We caught up with Peter Mountney, CEO of Odin Vision and an alum of our P4 Precision Medicine Accelerator. A pioneer of cloud-connected endoscopy, Odin Vision recently announced that they would be acquired by Olympus, a world-leading manufacturer of endoscopy products. In light of this successful exit, we wanted to ask Peter how he became interested in entrepreneurship and what tips he wants to share for other startups looking to be acquired.
Capital Enterprise: Let’s start by talking about your professional background and how you came to join Odin Vision as CEO.
Peter Mountney: I completed my undergraduate and master’s degree in computer science with a specific focus on computer vision. After graduating, I joined a graduate management programme at an online retailer where I spent two years rotating through marketing, business development, IT and operations roles. I returned to academia and completed my PhD and doctoral work at Imperial College London working on machine learning systems for processing laparoscopic and endoscopic images. I wanted to begin translating technology into clinical applications, so I went on to work for Siemens Healthcare. I stayed there for about a decade, involved in pioneering multiple health applications for Artificial Intelligence and quantum computing, particularly in the image processing space, leading multiple AI projects in laparoscopic surgery, ultrasound, CT/MRI scanning as well as interventional cardiology imaging. I was appointed as a Royal Society Entrepreneur in Residence at UCL and joined Odin as it span out of UCL.
CE: Right, so you joined Odin as it was starting the spinout process. Where did Odin come from and what did it set out to achieve?
PM: Improving the detection of the early signs of cancer (polyps) during endoscopic procedures has been a long standing problem in the clinical community. Professor Danial Stoyanov has been pioneering computer vision to improve endoscopy procedures for the past two decades. In 2017, Patrick Brandao, a PhD student in Professor Stoyanov’s WEISS centre started making breakthroughs in the use of deep learning and polyp detection and went on to win multiple awards for his work. Professor Laurence Lovat, a consultant gastroenterologist at UCLH, identified the potential for clinical and patient impact of the technology and how this could be realised by translating the technology into clinical products. I joined Odin as the technology was spun out of UCL and Odin was founded. My vision was to bring AI technology to improve the early detection of cancer to patients and clinicians via the cloud in a highly scalable way. This would put the Odin 10 years ahead of its competition and disrupt a traditional medtech sector trying to bring software to the market as though it was hardware.

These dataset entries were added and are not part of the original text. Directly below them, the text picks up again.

(** * dict2json: the Python-literal lexer, parser and JSON emitter

    A shallow embedding of [src/pythonDictParser.ts].  JavaScript strings
    are sequences of UTF-16 code units, JavaScript numbers are IEEE-754
    binary64 values, and a plain JavaScript object is an ordered property
    list together with its prototype link.

    The classes [PythonDictLexer] and [PythonDictParser] become the modules
    [Lexer] and [Parser]: their mutable fields are passed as an explicit
    state, a [throw] is an [Err] result, and every [while] loop that is not
    structurally recursive takes a bound that the properties below show is
    never reached.  The built-ins the source calls ([parseInt], [Number],
    [String], [String.fromCharCode], [trim], property assignment and
    [JSON.stringify]) follow ECMAScript; the indent is an integer. *)

From Stdlib Require Import List Bool Arith NArith ZArith Lia Ascii String.
From Stdlib Require Import Sorting.Permutation Sorting.Sorted.
Import ListNotations.

Local Open Scope Z_scope.

(** ** JavaScript strings *)

(** One UTF-16 code unit. *)
Definition char := N.

(** A JavaScript string: its code units in order. *)
Definition jsstring := list char.

Definition ch (a : ascii) : char := N_of_ascii a.

Fixpoint str (s : string) : jsstring :=
  match s with
  | EmptyString => []
  | String a s' => ch a :: str s'
  end.

Definition inRange (lo hi c : char) : bool := (N.leb lo c && N.leb c hi)%bool.
Arguments inRange (lo hi c)%_N.

Fixpoint jsstring_eqb (a b : jsstring) : bool :=
  match a, b with
  | [], [] => true
  | x :: a', y :: b' => (N.eqb x y && jsstring_eqb a' b')%bool
  | _, _ => false
  end.

(** ** JavaScript numbers

    A Number is NaN, an infinity or a finite binary64 value
    [(-1)^neg * m * 2^e].  Finite values are kept canonical: [m] is odd,
    or [m = 0] and [e = 0]; the sign of zero is kept. *)

Inductive jsnum : Type :=
| JNaN
| JInf (neg : bool)
| JFin (neg : bool) (m : Z) (e : Z).

Definition jsnum_eqb (a b : jsnum) : bool :=
  match a, b with
  | JNaN, JNaN => true
  | JInf s, JInf t => Bool.eqb s t
  | JFin s m e, JFin t n f => (Bool.eqb s t && (m =? n) && (e =? f))%bool
  | _, _ => false
  end.

Fixpoint stripZeros (p : positive) (e : Z) : positive * Z :=
  match p with
  | xO p' => stripZeros p' (e + 1)
  | _ => (p, e)
  end.

Definition canon (neg : bool) (m e : Z) : jsnum :=
  match m with
  | Zpos p => let (q, e') := stripZeros p e in JFin neg (Zpos q) e'
  | _ => JFin neg 0 0
  end.

(** [roundRatio neg P Q] is the Number nearest to [P / Q] (for [0 <= P],
    [0 < Q]), ties to even, with gradual underflow below [2^-1022] and
    overflow to infinity from [2^1024 - 2^970] on. *)
Definition roundRatio (neg : bool) (P Q : Z) : jsnum :=
  if P <=? 0 then JFin neg 0 0 else
  let e0 := Z.log2 P - Z.log2 Q in
  let fl := if Q * 2 ^ Z.max 0 e0 <=? P * 2 ^ Z.max 0 (- e0) then e0 else e0 - 1 in
  let E := Z.max (fl - 52) (-1074) in
  let num := P * 2 ^ Z.max 0 (- E) in
  let den := Q * 2 ^ Z.max 0 E in
  let q := num / den in
  let r := num mod den in
  let M := if 2 * r <? den then q
           else if 2 * r =? den then (if Z.even q then q else q + 1)
           else q + 1 in
  if M =? 0 then JFin neg 0 0
  else if 1024 <=? Z.log2 M + E then JInf neg
  else canon neg M E.

(** The Number for a non-negative mathematical integer. *)
Definition numberOfInt (neg : bool) (n : Z) : jsnum := roundRatio neg n 1.

(** [M * 10^E] as a Number. *)
Definition numberOfDecimal (neg : bool) (M E : Z) : jsnum :=
  if 0 <=? E then roundRatio neg (M * 10 ^ E) 1
  else roundRatio neg M (10 ^ (- E)).

(** *** Decimal numerals *)

Fixpoint digitsAux (fuel : nat) (n : Z) (acc : jsstring) : jsstring :=
  match fuel with
  | O => acc
  | S f =>
      let acc' := Z.to_N (48 + n mod 10) :: acc in
      if n <? 10 then acc' else digitsAux f (n / 10) acc'
  end.

(** The base-10 numeral of a non-negative integer, no leading zeros. *)
Definition decimalDigits (n : Z) : jsstring :=
  digitsAux (S (Z.to_nat (Z.log2 n))) n [].

Definition numDigits (n : Z) : Z := Z.of_nat (List.length (decimalDigits n)).

(** *** Number::toString (radix 10)

    For a finite positive [x] the standard asks for integers [n], [k], [s]
    with [10^(k-1) <= s < 10^k], [s * 10^(n-k)] rounding to [x], and [k] as
    small as possible; of several such [s] the one nearest to [x], and
    of two equally near the even one.  [pointPos] finds [n]; [shortest]
    tries [k = 1, 2, ...] with the two [k]-digit neighbours of [x]. *)

Fixpoint belowOne (fuel : nat) (P Q : Z) (j : Z) : Z :=
  match fuel with
  | O => j
  | S f => if Q <=? P * 10 ^ j then j else belowOne f P Q (j + 1)
  end.

(** [n] with [10^(n-1) <= P/Q < 10^n]. *)
Definition pointPos (P Q : Z) : Z :=
  if Q <=? P then numDigits (P / Q)
  else 1 - belowOne 400 P Q 1.

Definition ratioOf (m e : Z) : Z * Z :=
  if 0 <=? e then (m * 2 ^ e, 1) else (m, 2 ^ (- e)).

Definition roundTrips (m e : Z) (s t : Z) : bool :=
  jsnum_eqb (numberOfDecimal false s t) (JFin false m e).

Fixpoint shortest (fuel : nat) (m e P Q n k : Z) : Z * Z * Z :=
  let t := n - k in
  let num := if 0 <=? t then P else P * 10 ^ (- t) in
  let den := if 0 <=? t then Q * 10 ^ t else Q in
  let lo := num / den in
  let hi := if num mod den =? 0 then lo else lo + 1 in
  let okLo := roundTrips m e lo t in
  let okHi := roundTrips m e hi t in
  let pick (s : Z) := if s =? 10 ^ k then (10 ^ (k - 1), k, n + 1) else (s, k, n) in
  let nearest :=
    if 2 * (num mod den) <? den then lo
    else if 2 * (num mod den) =? den then (if Z.even lo then lo else hi)
    else hi in
  match fuel with
  | O => pick nearest
  | S f =>
      if (okLo && okHi)%bool then pick nearest
      else if okLo then pick lo
      else if okHi then pick hi
      else shortest f m e P Q n (k + 1)
  end.

Definition zeros (n : Z) : jsstring := repeat (ch "0") (Z.to_nat n).

Definition formatNumber (s k n : Z) : jsstring :=
  let ds := decimalDigits s in
  if ((k <=? n) && (n <=? 21))%bool then ds ++ zeros (n - k)
  else if ((0 <? n) && (n <=? 21))%bool then
    firstn (Z.to_nat n) ds ++ [ch "."] ++ skipn (Z.to_nat n) ds
  else if ((-6 <? n) && (n <=? 0))%bool then
    str "0." ++ zeros (- n) ++ ds
  else
    let ex := n - 1 in
    let sign := if 0 <=? ex then ch "+" else ch "-" in
    let tail := [ch "e"; sign] ++ decimalDigits (Z.abs ex) in
    match ds with
    | [d] => d :: tail
    | d :: rest => d :: ch "." :: rest ++ tail
    | [] => tail
    end.

Definition Number_toString (x : jsnum) : jsstring :=
  match x with
  | JNaN => str "NaN"
  | JInf false => str "Infinity"
  | JInf true => str "-Infinity"
  | JFin neg m e =>
      if m =? 0 then str "0"
      else
        let (P, Q) := ratioOf m e in
        let n := pointPos P Q in
        let '(s, k, n') := shortest 16 m e P Q n 1 in
        (if neg then [ch "-"] else []) ++ formatNumber s k n'
  end.

(** *** White space, parseInt, Number(string), String.fromCharCode *)

(** The white space and line terminator code units that [trim],
    [parseInt] and [Number] strip. *)
Definition isStrWhiteSpace (c : char) : bool :=
  (inRange 9 13 c || N.eqb c 32 || N.eqb c 160 || N.eqb c 5760
   || inRange 8192 8202 c || N.eqb c 8232 || N.eqb c 8233 || N.eqb c 8239
   || N.eqb c 8287 || N.eqb c 12288 || N.eqb c 65279)%bool.

Fixpoint trimStart (s : jsstring) : jsstring :=
  match s with
  | c :: s' => if isStrWhiteSpace c then trimStart s' else s
  | [] => []
  end.

Definition trim (s : jsstring) : jsstring :=
  rev (trimStart (rev (trimStart s))).

(** The value of a digit in radix [R], if it is one. *)
Definition digitValue (R : Z) (c : char) : option Z :=
  let v := if inRange 48 57 c then Z.of_N c - 48
           else if inRange 97 122 c then Z.of_N c - 87
           else if inRange 65 90 c then Z.of_N c - 55
           else 36 in
  if v <? R then Some v else None.

Definition isRadixDigit (R : Z) (c : char) : bool :=
  match digitValue R c with Some _ => true | None => false end.

Fixpoint takeDigits (R : Z) (s : jsstring) : jsstring * jsstring :=
  match s with
  | c :: s' =>
      if isRadixDigit R c
      then let (ds, r) := takeDigits R s' in (c :: ds, r)
      else ([], s)
  | [] => ([], [])
  end.

(** The integer a digit string denotes in radix [R]. *)
Definition digitsValue (R : Z) (ds : jsstring) : Z :=
  fold_left (fun acc c => acc * R + match digitValue R c with Some v => v | None => 0 end) ds 0.

(** [parseInt(s, R)] for a radix [R] between 2 and 36: leading white space
    and a sign are skipped, a [0x] prefix too when [R] is 16, and the
    longest run of radix digits is read; no digit gives NaN. *)
Definition parseInt (s : jsstring) (R : Z) : jsnum :=
  let s1 := trimStart s in
  let neg := match s1 with c :: _ => N.eqb c (ch "-") | [] => false end in
  let s2 := match s1 with
            | c :: s' => if (N.eqb c (ch "+") || N.eqb c (ch "-"))%bool then s' else s1
            | [] => s1
            end in
  let s3 := match s2 with
            | z :: x :: s' =>
                if ((R =? 16) && N.eqb z (ch "0")
                    && (N.eqb x (ch "x") || N.eqb x (ch "X")))%bool
                then s' else s2
            | _ => s2
            end in
  match fst (takeDigits R s3) with
  | [] => JNaN
  | ds => numberOfInt neg (digitsValue R ds)
  end.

CE: You’ve just announced that Odin will be acquired by Olympus for up to £66 million. What was it like to be acquired?
PM: For a start-up like ours to be acquired within three years, in a highly competitive environment, is a huge accomplishment. It is a validation of the vision and technology that has been created. It is a testament to the hard work and dedication the Odin team has put in to get to where we are today. We aligned with Olympus on our shared mission and now with their support, we can get our technology out to as many people as possible, leading to improved patient outcomes and saved lives.
CE: Odin is also an alum of our P4 Precision Medicine Accelerator. What was that experience like and how did it benefit the company?
PM: P4 has kept Odin Vision very well connected from the very beginning. They helped us raise grant funding to get us off the ground with pioneering our research and translating it into product. P4 also provided coaching and resources for Odin staff, who have benefited massively from this. We would like to say a huge thank you to the entire team at the P4 Precision Medicine Accelerator for your ongoing support throughout.
CE: What advice would you give researchers/ academics looking to spin out?
PM: Firstly, I would say build a strong network. Developing relationships with mentors, advisors, and other entrepreneurs in your industry. They can offer valuable advice, connections, and support throughout the startup journey. Secondly, understand how your technology impacts patients’ lives. You can do this by getting involved in Patient and Public Involvement (PPI). This can be valuable to you and your team to get feedback from the people you are hoping to make a difference to. Finally, many people in academia try to spin companies out in their spare time. It takes a team of people dedicated to the mission to make this work. Getting a great team together is critical.
CE: Finally, what advice would you give a company looking to be acquired?
PM: It’s important to know who your potential acquirers are, how acquisitive they are, the types/stage and size of deals they do. Start to build relationships with these people early, we were talking to corporates within the first few months. These relationships take time to build and often evolve through collaborations/partnerships before turning into acquisitions. A year in the life of a startup is a long time but it is nothing for a corporation. Be mindful of timelines and always keep your independence.
Due diligence processes can be lengthy and detailed. Make sure you’ve got good records/ways of tracking and providing information is crucial. You need a good team of professional services people and advisors around you to help manage the process.